▶ **WHAT TO DO**: Which lines below contain "expired"? Copy every one of them.

(Dataset excerpts)
*** Block opens ***

Definition validateStreamId (streamId : number) : string + unit :=
  if negb (Number_isInteger streamId) || (integer_of streamId <=? 0)
     || (MaxStreamId <? integer_of streamId)
  then inl ("streamId must be an integer between 1 and " +:+ String_of_number MaxStreamId)
  else inr tt.

Definition validatePayloadKind (payloadKind : Z) : string + unit :=
  if negb (payloadKind =? PayloadKindRawBytes)
     && negb (payloadKind =? PayloadKindWebSocketText)
     && negb (payloadKind =? PayloadKindWebSocketBinary)
  then inl ("payloadKind is not supported: " +:+ String_of_number payloadKind)
  else inr tt.

Definition encodeDataFrame (streamId : number) (payloadKind : Z) (payload : list Z)
    : string + list Z :=
  match validateStreamId streamId with
  | inl e => inl e
  | inr _ =>
      match validatePayloadKind payloadKind with
      | inl e => inl e
      | inr _ =>
          let encoded := replicate (DataFrameHeaderByteLength + length payload) 0 in
          let encoded := setUint8 encoded 0 DataFrameKindData in
          let encoded := setUint32 encoded 1 (integer_of streamId) in
          let encoded := setUint8 encoded 5 payloadKind in
          inr (Uint8Array_set encoded payload DataFrameHeaderByteLength)
      end
  end.

Definition decodeDataFrame (encoded : list Z) : string + StreamDataFrame :=
  if (length encoded <? DataFrameHeaderByteLength)%nat
  then inl ("data frame must be at least "
            +:+ String_of_number (Z.of_nat DataFrameHeaderByteLength) +:+ " bytes long")
  else
    let frameKind := getUint8 encoded 0 in
    if negb (frameKind =? DataFrameKindData)
    then inl ("frameKind is not supported: " +:+ String_of_number frameKind)
    else
      let streamId := getUint32 encoded 1 in
      match validateStreamId (Int streamId) with
      | inl e => inl e
      | inr _ =>
          let payloadKind := getUint8 encoded 5 in
          match validatePayloadKind payloadKind with
          | inl e => inl e
          | inr _ =>
              inr {| frameKind := frameKind; frame_streamId := streamId;
                     frame_payloadKind := payloadKind;
                     frame_payload := drop DataFrameHeaderByteLength encoded |}
          end
      end.

(** ** frame-codec.ts *)

Record TunnelDataFrameHeader : Type := {
  header_payloadKind : Z;
  header_streamId : Z;
}.

Definition isSupportedDataFramePayloadKind (payloadKind : Z) : bool :=
  (payloadKind =? PayloadKindRawBytes) || (payloadKind =? PayloadKindWebSocketText)
  || (payloadKind =? PayloadKindWebSocketBinary).

Definition readDataFrameHeader (payload : list Z) : option TunnelDataFrameHeader :=
  if (length payload <? DataFrameHeaderByteLength)%nat then None
  else if negb (getUint8 payload 0 =? DataFrameKindData) then None
  else
    let streamId := getUint32 payload 1 in
    if (streamId =? 0) || (MaxStreamId <? streamId) then None
    else
      let payloadKind := getUint8 payload 5 in
      if negb (isSupportedDataFramePayloadKind payloadKind) then None
      else Some {| header_payloadKind := payloadKind; header_streamId := streamId |}.

Definition rewriteStreamId (payload : list Z) (streamId : number) : option (list Z) :=
  if negb (Number_isInteger streamId) || (integer_of streamId <=? 0)
     || (MaxStreamId <? integer_of streamId)
  then None
  else match readDataFrameHeader payload with
       | None => None
       | Some _ => Some (setUint32 payload 1 (integer_of streamId))
       end.

(** ** The layout of a frame *)

Definition supported_kind (kind : Z) : Prop :=
  kind = PayloadKindRawBytes ∨ kind = PayloadKindWebSocketText
  ∨ kind = PayloadKindWebSocketBinary.

Definition valid_stream_id (n : Z) : Prop := 1 ≤ n ≤ MaxStreamId.

(** The four bytes of a 32-bit integer, most significant first. *)
Definition be32 (n : Z) : list Z :=
  [n `div` 2 ^ 24 `mod` 2 ^ 8; n `div` 2 ^ 16 `mod` 2 ^ 8; n `div` 2 ^ 8 `mod` 2 ^ 8;
   n `mod` 2 ^ 8].

(** The abstract specification of the format. *)
Definition frame_bytes (n kind : Z) (payload : list Z) : list Z :=
  DataFrameKindData :: be32 n ++ kind :: payload.

Lemma validateStreamId_ok n : validateStreamId (Int n) = inr tt ↔ valid_stream_id n.
Proof.
  unfold validateStreamId, valid_stream_id. simpl.
  destruct (Z.leb_spec n 0), (Z.ltb_spec MaxStreamId n); simpl;
    split; intros; try done; lia.
Qed.

Lemma validatePayloadKind_ok kind : validatePayloadKind kind = inr tt ↔ supported_kind kind.
Proof.
  unfold validatePayloadKind, supported_kind.
  destruct (Z.eqb_spec kind PayloadKindRawBytes), (Z.eqb_spec kind PayloadKindWebSocketText),
    (Z.eqb_spec kind PayloadKindWebSocketBinary); simpl; naive_solver.
Qed.

Lemma supported_kind_spec kind : isSupportedDataFramePayloadKind kind = true ↔ supported_kind kind.
Proof.
  unfold isSupportedDataFramePayloadKind, supported_kind.
  rewrite !orb_true_iff, !Z.eqb_eq. tauto.
Qed.

Lemma supported_kind_byte kind : supported_kind kind → kind `mod` 2 ^ 8 = kind.
Proof. by intros [->|[->| ->]]. Qed.

Lemma be32_mod n : valid_stream_id n → be32 (n `mod` 2 ^ 32) = be32 n.
Proof. unfold valid_stream_id, MaxStreamId. intros. by rewrite Z.mod_small by lia. Qed.

Lemma getUint32_be32 n k rest :
  valid_stream_id n → getUint32 (k :: be32 n ++ rest) 1 = n.
Proof.
  unfold valid_stream_id, MaxStreamId, getUint32, getUint8, be32. simpl. intros Hn.
  pose proof (Z.div_mod n (2^8)). pose proof (Z.div_mod (n / 2^8) (2^8)).
  pose proof (Z.div_mod (n / 2^16) (2^8)). pose proof (Z.div_mod (n / 2^24) (2^8)).
  rewrite !Z.div_div in * by lia. change (2^8 * 2^8) with (2^16) in *.
  change (2^16 * 2^8) with (2^24) in *. change (2^24 * 2^8) with (2^32) in *.
  assert (n / 2^32 = 0) by (apply Z.div_small; lia). simpl in *. lia.
Qed.
(* ===== verification/TunnelTypes.v ===== *)
(** * Types shared by the tunnel components (apps/data-plane-gateway/src/tunnel/types.ts)

    The identity of a relay peer, the envelopes the relay transport carries, and
    the errors of the tunnel as a tagged union over the JavaScript classes the
    code tells apart with [instanceof]. *)

From S2P Require Import Prelude.

Inductive RelayPeerSide : Type :=
| SideBootstrap | SideConnection | SidePtyClient | SidePtySandbox.

#[export] Instance RelayPeerSide_eq_dec : EqDecision RelayPeerSide.
Proof. solve_decision. Defined.

(** The string a side is at run time. *)
Definition side_value (side : RelayPeerSide) : string :=
  match side with
  | SideBootstrap => "bootstrap"
  | SideConnection => "connection"
  | SidePtyClient => "ptyClient"
  | SidePtySandbox => "ptySandbox"
  end.

Lemma side_value_inj (a b : RelayPeerSide) : side_value a = side_value b → a = b.
Proof. by destruct a, b. Qed.

Record RelayTarget : Type := mkTarget {
  target_sandboxInstanceId : string;
  target_side : RelayPeerSide;
  target_nodeId : string;
  target_sessionId : string;
}.

#[export] Instance RelayTarget_eq_dec : EqDecision RelayTarget.
Proof. solve_decision. Defined.

Record SessionPeerDescriptor : Type := mkSessionPeer {
  peer_sandboxInstanceId : string;
  peer_side : RelayPeerSide;
  peer_sessionId : string;
}.

(** [string | ArrayBuffer] *)
Inductive RelayPayload : Type :=
| TextPayload (text : string)
| BinaryPayload (data : list Z).

#[export] Instance RelayPayload_eq_dec : EqDecision RelayPayload.
Proof. solve_decision. Defined.

Inductive RelayEnvelope : Type :=
| RelayFrameEnvelope (target : RelayTarget) (payload : RelayPayload)
| RelayCloseEnvelope (target : RelayTarget) (closeCode : Z) (closeReason : string).

#[export] Instance RelayEnvelope_eq_dec : EqDecision RelayEnvelope.
Proof. solve_decision. Defined.

Definition envelope_target (e : RelayEnvelope) : RelayTarget :=
  match e with
  | RelayFrameEnvelope target _ => target
  | RelayCloseEnvelope target _ _ => target
  end.

(** [StreamChannel["kind"]] *)
Inductive StreamChannelKind : Type :=
| AgentChannel | ProcessesChannel | FileUploadChannel | ExecChannel | FileSearchChannel.

#[export] Instance StreamChannelKind_eq_dec : EqDecision StreamChannelKind.
Proof. solve_decision. Defined.

Definition channel_value (kind : StreamChannelKind) : string :=
  match kind with
  | AgentChannel => "agent"
  | ProcessesChannel => "processes"
  | FileUploadChannel => "fileUpload"
  | ExecChannel => "exec"
  | FileSearchChannel => "fileSearch"
  end.

(** ** Gateway forwarding targets and errors *)

Record GatewayForwardingTarget : Type := mkForwardingTarget {
  sourceNodeId : string;
  targetNodeId : string;
  targetBootstrapSessionId : string;
}.

#[export] Instance GatewayForwardingTarget_eq_dec : EqDecision GatewayForwardingTarget.
Proof. solve_decision. Defined.

Inductive GatewayForwardingOperation : Type :=
| OpOpenInteractiveStream | OpFindInteractiveStreamByClient | OpFindInteractiveStreamByTunnel
| OpCloseInteractiveStream | OpReleaseClientSessionStreams | OpAuthorizePortAccessTarget
| OpOpenPortAccessStream | OpReleasePortAccessStream.

Inductive GatewayForwardingUnavailableReason : Type :=
| connection_closed | connection_draining | no_responders.

Inductive GatewayForwardingPortAccessAuthorizationErrorCode : Type :=
| bootstrap_disconnected | bootstrap_not_connected | target_authorize_timed_out.

(** The classes of [Error] the tunnel throws; [PlainError] is [new Error(message)]. *)
Inductive JsError : Type :=
| PlainError (message : string)
| TunnelSessionBindingLimitExceededError (maxBindingCount : Z)
| BootstrapTunnelNotConnectedError (sandboxInstanceId : string)
| GatewayForwardingUnavailableError (message : string) (operation : GatewayForwardingOperation)
    (reason : GatewayForwardingUnavailableReason) (sandboxInstanceId subject : string)
    (target : GatewayForwardingTarget)
| GatewayForwardingPortAccessAuthorizationError
    (code : GatewayForwardingPortAccessAuthorizationErrorCode) (message : string)
| TunnelProtocolViolationError (message : string)
| GatewayForwardingNotReadyForRuntimeAttachmentError (message : string).

#[export] Instance GatewayForwardingOperation_eq_dec : EqDecision GatewayForwardingOperation.
Proof. solve_decision. Defined.
#[export] Instance GatewayForwardingUnavailableReason_eq_dec :
  EqDecision GatewayForwardingUnavailableReason.
Proof. solve_decision. Defined.
#[export] Instance PortAccessAuthorizationErrorCode_eq_dec :
  EqDecision GatewayForwardingPortAccessAuthorizationErrorCode.
Proof. solve_decision. Defined.
#[export] Instance JsError_eq_dec : EqDecision JsError.
Proof. solve_decision. Defined.

(** [error.message] *)
Definition error_message (e : JsError) : string :=
  match e with
  | PlainError message => message
  | TunnelSessionBindingLimitExceededError maxBindingCount =>
      "Bootstrap tunnel session already has the maximum "
      +:+ String_of_number maxBindingCount +:+ " active interactive stream bindings."
  | BootstrapTunnelNotConnectedError sandboxInstanceId =>
      "Sandbox bootstrap tunnel is not connected for sandbox '" +:+ sandboxInstanceId +:+ "'."
  | GatewayForwardingUnavailableError message _ _ _ _ _ => message
  | GatewayForwardingPortAccessAuthorizationError _ message => message
  | TunnelProtocolViolationError message => message
  | GatewayForwardingNotReadyForRuntimeAttachmentError message => message
  end.
(* ===== verification/RelayCoordinator.v ===== *)
(** * Relay transport and coordinator (tunnel/relay-transport/, tunnel/relay-coordinator.ts)

    - [RelayTransportAdapter]: the interface of relay-transport-adapter.ts, and
      [MemoryTransport], adapters/in-memory-relay-transport-adapter.ts.  A socket
      is its identity; whether its [readyState] is OPEN when it is used is a
      parameter, and the calls made on sockets are recorded in order.
    - [TunnelRelayCoordinator]: relay-coordinator.ts over any peer registry and
      transport, with the default resolver.  A delivery the coordinator does not
      wait for ([void ... .catch(() => undefined)]) loses its error.

    The theorems are proved against the two interfaces; the last ones are about
    the in-memory composition of create-in-memory-relay-coordinator.ts. *)

From S2P Require Import Prelude JsMap TunnelTypes PeerRegistry.
Local Open Scope Z_scope.

(** ** The transport *)

Class RelayTransportAdapter (Socket T : Type) : Type := {
  registerLocalPeer : RelayTarget → Socket → M JsError T unit;
  unregisterLocalPeer : RelayTarget → T → T;
  deliverEnvelope : RelayEnvelope → M JsError T unit;
}.

Inductive SocketCall : Type :=
| SocketSend (socket : nat) (payload : RelayPayload)
| SocketClose (socket : nat) (code : Z) (reason : string).

Record MemoryTransport : Type := mkMemoryTransport {
  transport_nodeId : string;
  socketsByPeerKey : JsMap.t string nat;
  socket_calls : list SocketCall;
}.

Definition createPeerKey (target : RelayTarget) : string :=
  side_value target.(target_side) +:+ ":" +:+ target.(target_sessionId).

Section MemoryTransport.
(** [socket.readyState === WebSocket.OPEN] *)
Context (is_open : nat → bool).

Definition memory_registerLocalPeer (target : RelayTarget) (socket : nat)
    : M JsError MemoryTransport unit := λ t,
  if negb (target.(target_nodeId) =?= t.(transport_nodeId)) then
    (inl (PlainError "Expected local peer registration to target current gateway node."), t)
  else
    (inr tt, mkMemoryTransport t.(transport_nodeId)
               (JsMap.set t.(socketsByPeerKey) (createPeerKey target) socket)
               t.(socket_calls)).

Definition memory_unregisterLocalPeer (target : RelayTarget) (t : MemoryTransport)
    : MemoryTransport :=
  if negb (target.(target_nodeId) =?= t.(transport_nodeId)) then t
  else mkMemoryTransport t.(transport_nodeId)
         (JsMap.delete t.(socketsByPeerKey) (createPeerKey target)) t.(socket_calls).
(* ===== verification/TtlTable.v ===== *)
(** * Tables of records that expire

    The in-memory runtime-state stores keep records with an expiry time under a
    sandbox id, some of them in a nested [Map], and drop expired records only
    when they come across them.  This file holds what the stores share: the
    nested map, the pruning loop, and the relation [tracks] between such a table
    and an ideal one that never drops anything, which is blind to expired
    records. *)

From S2P Require Import Prelude JsMap.
Local Open Scope Z_scope.

Section Ttl.
Context {V : Type} (expires : V → Z).

(** A record seen at time [t]. *)
Definition live (t : Z) (o : option V) : option V :=
  match o with
  | Some v => if expires v <=? t then None else Some v
  | None => None
  end.

Lemma live_later t t' o : t ≤ t' → live t' (live t o) = live t' o.
Proof.
  intros Ht. destruct o as [v|]; [|done]. simpl.
  destruct (Z.leb_spec (expires v) t); simpl; [|done].
  destruct (Z.leb_spec (expires v) t'); [done|lia].
Qed.

Lemma live_congr t t' o o' : t ≤ t' → live t o = live t o' → live t' o = live t' o'.
Proof. intros Ht Heq. rewrite <-(live_later t t' o), <-(live_later t t' o') by done. by rewrite Heq. Qed.

Lemma live_Some t o v : live t o = Some v ↔ o = Some v ∧ t < expires v.
Proof.
  destruct o as [v'|]; simpl; [|naive_solver].
  destruct (Z.leb_spec (expires v') t); naive_solver lia.
Qed.

(** ** Flat tables *)

Definition tracks_flat (t : Z) (m : JsMap.t string V) (a : string → option V) : Prop :=
  ∀ id, live t (JsMap.get m id) = live t (a id).

Definition put (a : string → option V) (id : string) (o : option V) : string → option V :=
  λ id', if decide (id = id') then o else a id'.

Lemma tracks_flat_later t t' m a : t ≤ t' → tracks_flat t m a → tracks_flat t' m a.
Proof. intros Ht Hm id. by eapply live_congr. Qed.

Lemma tracks_flat_set t m a id v :
  tracks_flat t m a → tracks_flat t (JsMap.set m id v) (put a id (Some v)).
Proof. intros Hm id'. rewrite JsMap.get_set. unfold put. by case_decide. Qed.

Lemma tracks_flat_delete t m a id :
  tracks_flat t m a → tracks_flat t (JsMap.delete m id) (put a id None).
Proof. intros Hm id'. rewrite JsMap.get_delete. unfold put. by case_decide. Qed.

(** [if (record.expiresAtMs <= nowMs) map.delete(id)] *)
Definition expire_flat (m : JsMap.t string V) (id : string) (now : Z) : JsMap.t string V :=
  match JsMap.get m id with
  | None => m
  | Some v => if expires v <=? now then JsMap.delete m id else m
  end.

Lemma get_expire_flat m id now id' :
  JsMap.get (expire_flat m id now) id' =
    if decide (id = id') then live now (JsMap.get m id') else JsMap.get m id'.
Proof.
  unfold expire_flat. case_decide as Hid; [subst id'|].
  - destruct (JsMap.get m id) as [v|] eqn:Hv; [|done]. simpl.
    destruct (Z.leb_spec (expires v) now); [apply JsMap.get_delete_eq|done].
  - destruct (JsMap.get m id) as [v|]; [|done].
    destruct (_ <=? now); [by apply JsMap.get_delete_ne|done].
Qed.

Lemma tracks_flat_expire t m a id now :
  t ≤ now → tracks_flat t m a → tracks_flat now (expire_flat m id now) a.
Proof.
  intros Ht Hm id'. rewrite get_expire_flat. case_decide.
  - rewrite live_later by lia. by apply (tracks_flat_later t now m a).
  - by apply (tracks_flat_later t now m a).
Qed.

(** ** Nested tables *)

Definition nested : Type := JsMap.t string (JsMap.t string V).

Definition nested_get (m : nested) (id key : string) : option V :=
  JsMap.get m id ≫= λ inner, JsMap.get inner key.

(** [for (const [key, record] of inner.entries()) if (record.expiresAtMs <= nowMs)
    inner.delete(key)], and the inner map goes when it is empty. *)
Definition prune (m : nested) (id : string) (now : Z) : nested :=
  match JsMap.get m id with
  | None => m
  | Some inner =>
      let inner := JsMap.delete_where (λ _ v, expires v <=? now) inner in
      if (JsMap.size inner =? 0)%nat then JsMap.delete m id else JsMap.set m id inner
  end.

(** Every key once, and no empty inner map is left behind. *)
Definition nested_ok (m : nested) : Prop :=
  JsMap.wf m ∧
  ∀ id inner, JsMap.get m id = Some inner → JsMap.wf inner ∧ JsMap.size inner ≠ 0%nat.

Definition put2 (a : string → string → option V) (id key : string) (o : option V)
    : string → string → option V :=
  λ id' key', if decide (id = id' ∧ key = key') then o else a id' key'.

Definition tracks (t : Z) (m : nested) (a : string → string → option V) : Prop :=
  nested_ok m ∧ ∀ id key, live t (nested_get m id key) = live t (a id key).

Lemma tracks_empty t : tracks t JsMap.empty (λ _ _, None).
Proof. split; [split; [apply JsMap.wf_empty|done]|done]. Qed.

Lemma tracks_later t t' m a : t ≤ t' → tracks t m a → tracks t' m a.
Proof. intros Ht [Hok Hm]. split; [done|]. intros id key. by eapply live_congr. Qed.

Lemma nested_get_prune m id now id' key :
  nested_ok m →
  nested_get (prune m id now) id' key =
    if decide (id = id') then live now (nested_get m id' key) else nested_get m id' key.
Proof.
  intros [_ Hinner]. unfold prune, nested_get.
  destruct (JsMap.get m id) as [inner|] eqn:Hm; cycle 1.
  { case_decide; [|done]. subst id'. by rewrite Hm. }
  destruct (Hinner _ _ Hm) as [Hwf _].
  assert (∀ k, JsMap.get (JsMap.delete_where (λ _ v, expires v <=? now) inner) k =
               live now (JsMap.get inner k)) as Hget.
  { intros k. rewrite JsMap.get_delete_where by done. done. }
  destruct (JsMap.size _ =? 0)%nat eqn:Hsize.
  - apply Nat.eqb_eq in Hsize. rewrite JsMap.size_zero in Hsize. rewrite JsMap.get_delete.
    case_decide; [subst id'|done]. rewrite Hm. simpl. by rewrite <-Hget, Hsize.
  - rewrite JsMap.get_set. case_decide; [subst id'|done]. rewrite Hm. simpl. apply Hget.
Qed.

Lemma nested_ok_prune m id now : nested_ok m → nested_ok (prune m id now).
Proof.
  intros [Hwf Hinner]. unfold prune. destruct (JsMap.get m id) as [inner|] eqn:Hm; [|done].
  destruct (JsMap.size _ =? 0)%nat eqn:Hsize.
  - split; [by apply JsMap.wf_delete|]. intros id' inner'. rewrite JsMap.get_delete.
    case_decide; [done|apply Hinner].
  - split; [by apply JsMap.wf_set|]. intros id' inner'. rewrite JsMap.get_set.
    case_decide; [|apply Hinner]. intros [= <-]. apply Nat.eqb_neq in Hsize.
    split; [|done]. apply JsMap.wf_delete_where, (Hinner _ _ Hm).
Qed.

Lemma tracks_prune t m a id now :
  t ≤ now → tracks t m a → tracks now (prune m id now) a.
Proof.
  intros Ht Hm. pose proof (tracks_later _ _ _ _ Ht Hm) as [_ Hnow]. destruct Hm as [Hok _].
  split; [by apply nested_ok_prune|]. intros id' key. rewrite nested_get_prune by done.
  case_decide; [|done]. by rewrite live_later.
Qed.

(** After a pruning at [now], what is in the map of [id] is what is live at [now]. *)
Lemma nested_get_pruned t m a id now key :
  t ≤ now → tracks t m a → nested_get (prune m id now) id key = live now (a id key).
Proof.
  intros Ht Hm. pose proof (tracks_later _ _ _ _ Ht Hm) as [Hok Hnow].
  rewrite nested_get_prune, decide_True by done. apply Hnow.
Qed.

(** [inner.set(key, v)] on the map of [id], made when it is missing. *)
Definition nested_set (m : nested) (id key : string) (v : V) : nested :=
  JsMap.set m id (JsMap.set (default JsMap.empty (JsMap.get m id)) key v).

Lemma nested_get_set m id key v id' key' :
  nested_get (nested_set m id key v) id' key' =
    if decide (id = id' ∧ key = key') then Some v else nested_get m id' key'.
Proof.
  unfold nested_set, nested_get. rewrite JsMap.get_set.
  destruct (decide (id = id')) as [->|Hid]; simpl; [|by rewrite decide_False by tauto].
  rewrite JsMap.get_set. destruct (decide (key = key')) as [->|Hkey].
  - by rewrite decide_True.
  - rewrite (decide_False (P := id' = id' ∧ _)) by tauto. by destruct (JsMap.get m id').
Qed.

Lemma nested_ok_set m id key v : nested_ok m → nested_ok (nested_set m id key v).
Proof.
  intros [Hwf Hinner]. split; [by apply JsMap.wf_set|]. intros id' inner. unfold nested_set.
  rewrite JsMap.get_set. case_decide; [|apply Hinner]. intros [= <-]. split.
  - apply JsMap.wf_set. destruct (JsMap.get m id) as [inner|] eqn:Hm; simpl.
    + apply (Hinner _ _ Hm).
    + apply JsMap.wf_empty.
  - rewrite JsMap.size_zero. intros Hnone. specialize (Hnone key).
    by rewrite JsMap.get_set_eq in Hnone.
Qed.

Lemma tracks_set t m a id key v :
  tracks t m a → tracks t (nested_set m id key v) (put2 a id key (Some v)).
Proof.
  intros [Hok Hm]. split; [by apply nested_ok_set|]. intros id' key'.
  rewrite nested_get_set. unfold put2. by case_decide.
Qed.

(** [inner.delete(key)] on the map of [id], which goes when it is empty. *)
Definition nested_delete (m : nested) (id key : string) : nested :=
  match JsMap.get m id with
  | None => m
  | Some inner =>
      let inner := JsMap.delete inner key in
      if (JsMap.size inner =? 0)%nat then JsMap.delete m id else JsMap.set m id inner
  end.

Lemma nested_get_delete m id key id' key' :
  nested_get (nested_delete m id key) id' key' =
    if decide (id = id' ∧ key = key') then None else nested_get m id' key'.
Proof.
  unfold nested_delete, nested_get. destruct (JsMap.get m id) as [inner|] eqn:Hm; cycle 1.
  { case_decide as Hk; [|done]. destruct Hk as [<- <-]. by rewrite Hm. }
  destruct (JsMap.size _ =? 0)%nat eqn:Hsize.
  - apply Nat.eqb_eq in Hsize. rewrite JsMap.size_zero in Hsize. specialize (Hsize key').
    rewrite JsMap.get_delete. destruct (decide (id = id')) as [<-|].
    + rewrite Hm. simpl. rewrite JsMap.get_delete in Hsize.
      destruct (decide (key = key')); [by rewrite decide_True|].
      by rewrite decide_False by tauto.
    + by rewrite decide_False by tauto.
  - rewrite JsMap.get_set. destruct (decide (id = id')) as [<-|]; simpl.
    + rewrite Hm. simpl. rewrite JsMap.get_delete. destruct (decide (key = key')).
      * by rewrite decide_True.
      * by rewrite decide_False by tauto.
    + by rewrite decide_False by tauto.
Qed.

Lemma nested_ok_delete m id key : nested_ok m → nested_ok (nested_delete m id key).
Proof.
  intros [Hwf Hinner]. unfold nested_delete.
  destruct (JsMap.get m id) as [inner|] eqn:Hm; [|done].
  destruct (JsMap.size _ =? 0)%nat eqn:Hsize.
  - split; [by apply JsMap.wf_delete|]. intros id' inner'. rewrite JsMap.get_delete.
    case_decide; [done|apply Hinner].
  - split; [by apply JsMap.wf_set|]. intros id' inner'. rewrite JsMap.get_set.
    case_decide; [|apply Hinner]. intros [= <-]. apply Nat.eqb_neq in Hsize.
    split; [|done]. apply JsMap.wf_delete, (Hinner _ _ Hm).
Qed.

Lemma tracks_delete t m a id key :
  tracks t m a → tracks t (nested_delete m id key) (put2 a id key None).
Proof.
  intros [Hok Hm]. split; [by apply nested_ok_delete|]. intros id' key'.
  rewrite nested_get_delete. unfold put2. by case_decide.
Qed.

(** The number of records in the map of [id]. *)
Definition inner_size (m : nested) (id : string) : nat :=
  match JsMap.get m id with Some inner => JsMap.size inner | None => 0 end.

Lemma inner_size_pruned t m a id now :
  t ≤ now → tracks t m a →
  ∃ keys, NoDup keys ∧ length keys = inner_size (prune m id now) id ∧
    ∀ key, key ∈ keys ↔ is_Some (live now (a id key)).
Proof.
  intros Ht Hm. pose proof (λ key, nested_get_pruned _ _ _ id now key Ht Hm) as Hget.
  assert (nested_ok (prune m id now)) as [_ Hok] by (apply nested_ok_prune; by destruct Hm).
  unfold inner_size. unfold nested_get in Hget.
  destruct (JsMap.get (prune m id now) id) as [inner|] eqn:Hinner.
  - exists (JsMap.keys inner). destruct (Hok _ _ Hinner) as [Hwf _]. split; [done|split].
    + unfold JsMap.keys. by rewrite length_fmap.
    + intros key. rewrite JsMap.elem_of_keys, <-Hget. done.
  - exists []. split; [apply NoDup_nil_2|split; [done|]]. intros key.
    rewrite <-Hget. simpl. rewrite elem_of_nil. split; [done|by intros []].
Qed.

Lemma inner_size_positive t m a id now :
  t ≤ now → tracks t m a →
  (0 <? inner_size (prune m id now) id)%nat = true ↔ ∃ key, is_Some (live now (a id key)).
Proof.
  intros Ht Hm. destruct (inner_size_pruned _ _ _ id now Ht Hm) as (keys & _ & <- & Hkeys).
  rewrite Nat.ltb_lt. split.
  - destruct keys as [|key keys]; simpl; [lia|]. intros _. exists key. apply Hkeys. left.
  - intros [key Hkey]. apply Hkeys in Hkey. destruct keys; simpl; [by apply elem_of_nil in Hkey|lia].
Qed.
End Ttl.

Arguments nested : clear implicits.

*** Block closes ***

▶ **ANSWER BOX**:
    sandbox id, some of them in a nested [Map], and drop expired records only
    and an ideal one that never drops anything, which is blind to expired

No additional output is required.